We have used in-place migration since Plone 2.1.2 until Plone 4.3.20. Most content types have been moved to Dexterity, and use GenericSetup. We will probably evaluate collective.exportimport to go to Plone 6, but will try first the in-place migration. This is in Plone and lets users feel confident.

Second site: www.deliberations.be. This brings the politics back to the people. It is a sharing tool between municipalities and citizens. One single portal to find them all.

Using Plone 5.2, Py 3, dexterity, eea.facetednavigation. This fetches data from iA.Délib through the Rest API.

Conclusions, Plone needs some optimisations, but then it works quite performant.

Plone Newsroom Live

published Oct 13, 2022

The Plone Newsroom podcast is live at the Plone Conference 2022 in Namur, Belgium.

Welcome from Fred van Dijk and Philip Bauer. This is episode 11 of the Plone Newsroom podcast.

Plone 6 beta 3 was released last week. Your password needs to be longer. Tables like nicer now. There were four Volto alpha releases meanwhile. We need more documentation and marketing.

Community member news: Ramon got married. Peter Holzer has left Plone, working for a new employer. We appreciate everything he has done, and what others have done who have left. People come and go, and some come back: David Glick.

What were some highlights of the past season? Having Victor on the show. The composite pages episode. The growing up of Plone Classic and Volto side by side.

How about the presentations this week so far? Fred's talk obviously, about how some managers and organisations handle Plone. Volto talks: we can see it is working. Plone beyond 2022, with technical planning on the frontend. Keynote about minerals. Diversity talk: we can fix stuff, improve stuff.

Trainings: Happy that we have the Effective Volto training now, to have the brains of Tiberiu and Victor not only in their heads, but also on a site for us to read. Classic UI Theming: good to see how fast it is to start a new theme with plonecli. Patternslib is great, and it was there before React.

Conference advice:

  • The talks here are live recorded and almost live uploaded to YouTube, which is great. Skip a beer tonight and watch an extra video.
  • When talking with people, be an open circle, so others can join.

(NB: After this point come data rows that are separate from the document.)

(** Round trip: when the frame of a message is buffered, followed by
    whatever else has arrived, [Decode] returns the message and takes
    exactly the frame out of the reader; the connection is not read. *)
Theorem Decode_Encode msg rest src e :
  (length ((netx.Encode msg).1 ++ rest) <= netx.defaultBufSize)%nat ->
  netx.Decode {| netx.rbuf := (netx.Encode msg).1 ++ rest;
                 netx.rsrc := src; netx.rerr := e |}
  = Ok ((Some msg, None),
        {| netx.rbuf := rest; netx.rsrc := src; netx.rerr := e |}).
Proof. exact (Decode_frame msg rest src e). Qed.

Lemma Decode_Encode_witness :
  let msg := [Byte.x68; Byte.x69] in
  netx.Decode {| netx.rbuf := (netx.Encode msg).1 ++ [Byte.x07];
                 netx.rsrc := []; netx.rerr := None |}
  = Ok ((Some msg, None),
        {| netx.rbuf := [Byte.x07]; netx.rsrc := []; netx.rerr := None |}).
Proof.
  intros msg. apply (Decode_Encode msg [Byte.x07] [] None).
  vm_compute. lia.
Defined.

Lemma Decode_closed :
  netx.Decode {| netx.rbuf := []; netx.rsrc := []; netx.rerr := None |}
  = Ok ((None, Some netx.EOF),
        {| netx.rbuf := []; netx.rsrc := []; netx.rerr := None |}).
Proof. reflexivity. Qed.




(** Once [Decode] has answered (nil, nil), it answers the same on every
    later call and leaves the reader as it is. *)
Lemma Decode_nil_nil r r' :
  netx.Decode r = Ok ((None, None), r') ->
  netx.Decode r' = Ok ((None, None), r').
Proof.
  unfold netx.Decode at 1.
  destruct (netx.Peek 4 r) as [[lenBytes e] r1] eqn:EP.
  destruct lenBytes as [|b0 [|b1 [|b2 [|b3 [|]]]]]; try discriminate.
  assert (Hr1 : exists rest, netx.rbuf r1 = b0 :: b1 :: b2 :: b3 :: rest).
  { unfold netx.Peek in EP.
    destruct (netx.fill_until 4 (netx.rbuf r) (netx.rsrc r) (netx.rerr r))
      as [[buf src] e0].
    simpl in EP. destruct (length buf <? 4)%nat eqn:El.
    - injection EP as Hbuf _ _. subst buf. apply Nat.ltb_lt in El.
      simpl in El. lia.
    - injection EP as Ht _ <-. simpl.
      destruct buf as [|c0 [|c1 [|c2 [|c3 rest]]]]; try discriminate.
      simpl in Ht. injection Ht as -> -> -> ->. eauto. }
  destruct Hr1 as (rest & Hr1). destruct r1 as [buf1 src1 e1].
  simpl in Hr1. subst buf1. intros H.
  destruct (wrap32 (netx.Buffered _) <? _) eqn:Ec.
  - injection H as <-. rewrite Decode_buffered. cbv zeta.
    now rewrite Ec.
  - destruct (wrap32 _ <? 0); [discriminate|].
    destruct (netx.Read _ _) as [[got [e2|]] r2]; [discriminate|].
    destruct (_ <? 4)%nat; discriminate.
Qed.

Lemma processCode_stuck fuel : forall r r',
  netx.Decode r = Ok ((None, None), r') ->
  netx.processCode fuel r = OutOfFuel.
Proof.
  induction fuel as [|fuel IH]; intros r r' H; [reflexivity|].
  simpl. rewrite H. rewrite (IH r' r' (Decode_nil_nil _ _ H)). reflexivity.
Qed.

Lemma Decode_incomplete L part src e :
  0 <= L < 2 ^ 31 - 4 ->
  Z.of_nat (length part) < L ->
  (length (netx.PutUint32 L ++ part) <= netx.defaultBufSize)%nat ->
  let r := {| netx.rbuf := netx.PutUint32 L ++ part; netx.rsrc := src;
              netx.rerr := e |} in
  netx.Decode r = Ok ((None, None), r).
Proof.
  intros HL Hpart Hlen r. unfold r.
  destruct (netx.PutUint32 L) as [|b0 [|b1 [|b2 [|b3 [|]]]]] eqn:EP;
    try discriminate.
  cbn [app]. rewrite Decode_buffered. cbv zeta.
  rewrite (header_length _ _ _ _ _ EP), (wrap32_small L) by lia.
  unfold netx.Buffered. cbn [netx.rbuf length].
  unfold netx.defaultBufSize in Hlen. simpl in Hlen.
  rewrite (wrap32_small (L + 4)) by lia.
  rewrite wrap32_small by lia.
  replace (_ <? L + 4) with true by (symmetry; apply Z.ltb_lt; lia).
  reflexivity.
Qed.

(** A frame that is split: when the header of a frame is buffered and
    fewer bytes than it announces, [Decode] answers (nil, nil) without
    touching the reader; it does not read the connection, although the
    rest of the frame may be waiting there, and the loop of
    [processCode], which goes on after a nil error, never gets out of
    this state.  A frame of more than 4092 bytes is always in this
    case. *)
Theorem split_frame_is_never_decoded L part src e :
  0 <= L < 2 ^ 31 - 4 ->
  Z.of_nat (length part) < L ->
  (length (netx.PutUint32 L ++ part) <= netx.defaultBufSize)%nat ->
  let r := {| netx.rbuf := netx.PutUint32 L ++ part; netx.rsrc := src;
              netx.rerr := e |} in
  netx.Decode r = Ok ((None, None), r)
  /\ forall fuel, netx.processCode fuel r = OutOfFuel.
Proof.
  intros HL Hpart Hlen r.
  pose proof (Decode_incomplete L part src e HL Hpart Hlen) as HD.
  split; [exact HD|]. intros fuel. eapply processCode_stuck. exact HD.
Qed.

For next year's conference organisers, here is some advice from Martijn: 

  • Do it.
  • Push for early bird tickets earlier. You want to know earlier how many people are coming.

The software is an artefact of the Plone community. Johannes, you organised a sprint? Yes, the Buschenschanksprint in Austria. Buschenschanks are in the Südsteiermark area of Austria close to Slovenia. Lots of vineyards there. Organising is not that hard. Have a place for people to work, maybe a place to stay at night as well, organise some food and drinks and internet. Then announce it. The Plone Foundation has funding for this. The sprints are important, are social, and so much work is done, it is awesome!

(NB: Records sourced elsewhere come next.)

(** * sdlc-content: template rendering and template inheritance

    A shallow embedding of [src/implementations/TemplateRenderer.ts] and
    [src/implementations/TemplateInheritance.ts], followed by the properties
    of the rendering engine and of the inheritance resolver.

    - Strings are [string]; a character is read as the UTF-16 code unit of
      the same number, so the embedding covers the texts whose code units are
      below 256.  Positions are [nat]; [indexOf] returns [None] where
      JavaScript returns [-1].
    - The three regular expressions of the renderer and the one of the
      resolver are written as matchers that try the pattern at one position;
      [replace_all] and [exec_all] scan with them as a global regular
      expression does.
    - Environment values are a tagged variant; property lookup follows the
      prototype chain of plain objects and arrays, as the [in] operator does.
    - [render] may run forever, so it takes fuel and answers [None] when the
      fuel does not suffice; the inner scanning loops always end, and their
      bounds are proved not to matter.
    - The resolver is a state (cache and getter) passed explicitly; its
      operations answer [Return], [Throw] or [OutOfFuel].
    - The validation of an environment ([validateVariables] of the renderer
      and of [ContentValidator.ts]) takes [Date.parse] and the test of a
      regular expression given as text from a host record, and answers
      [Normal] or [Abrupt].
    - [getTemplate] and [renderTemplate] of [ContentManager.ts] are written
      over the store and the cache of the resolver; logging and the emitted
      events are left out. *)

From Stdlib Require Import String Ascii List ZArith Lia Bool.
From stdpp Require Import base option list gmap sets strings pretty.

Local Open Scope nat_scope.
Local Set Warnings "-register-all".

(** ** The JavaScript primitives the two classes rely on *)

Module JS.

(** *** Characters and strings *)

(** [\s] of a regular expression and the characters removed by
    [String.prototype.trim]: tab, line feed, vertical tab, form feed,
    carriage return, space and no-break space. *)
Definition is_space (c : ascii) : bool :=
  match c with
  | "009" | "010" | "011" | "012" | "013" | " " | "160" => true
  | _ => false
  end%char.

(** [\w]: ASCII letters, digits and the underscore. *)
Definition is_word (c : ascii) : bool :=
  let n := nat_of_ascii c in
  ((48 <=? n) && (n <=? 57)) || ((65 <=? n) && (n <=? 90))
  || ((97 <=? n) && (n <=? 122)) || (n =? 95).

(** The class [[\w.]] of the three marker patterns. *)
Definition is_path_char (c : ascii) : bool :=
  is_word c || Ascii.eqb c "."%char.

(** [strip_prefix p s] is the rest of [s] after its prefix [p]. *)
Fixpoint strip_prefix (p s : string) : option string :=
  match p with
  | "" => Some s
  | String a p' =>
      match s with
      | String b s' => if Ascii.eqb a b then strip_prefix p' s' else None
      | "" => None
      end
  end.

(** The longest prefix of characters satisfying [f], and the rest: a greedy
    [c*] for a character class [c]. *)
Fixpoint span (f : ascii -> bool) (s : string) : string * string :=
  match s with
  | String c s' =>
      if f c then let '(a, b) := span f s' in (String c a, b) else ("", s)
  | "" => ("", "")
  end.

Rikupekka, please come on stage. He has been working on marketing and especially the new plone.org. We are done for eight months already, so it will be done soon. There are designs, there is code, there is migration, there is progress. This weekend you can sprint on the site. First we need a running site with Volto with the design that the Italians made. Write good content for plone.org, come to me with that.

When you support a website, be it Plone or Wordpress, and a feature request comes in, you can duck. Deny the request. Or accept them all and it will grow into an unmaintainable monster. With both these approaches, every other system starts looking appealing. I call this product fatigue. We see talks here with universities with thousands of Plone sites, and other universities step away from Plone, why?

Plugins:

  • pas.plugins.oidc for authenticating with openid connect
  • pas.plugins.authomatic got a Volto port

More about Volto. We both agree that Volto is by rights the default frontend of Plone 6. Will this be the only frontend in five to ten years? A few hands go up in the audience. The difference is: do you have an html canvas with some javascript, or a javascript canvas with some html? Requirements that I see coming in, are better met by Volto. Based on the reaction, you would say that no one here needs to fear the the Classic UI will die out in the next five to ten years. The path to the more dynamic frontend is there, but we are not pushing you.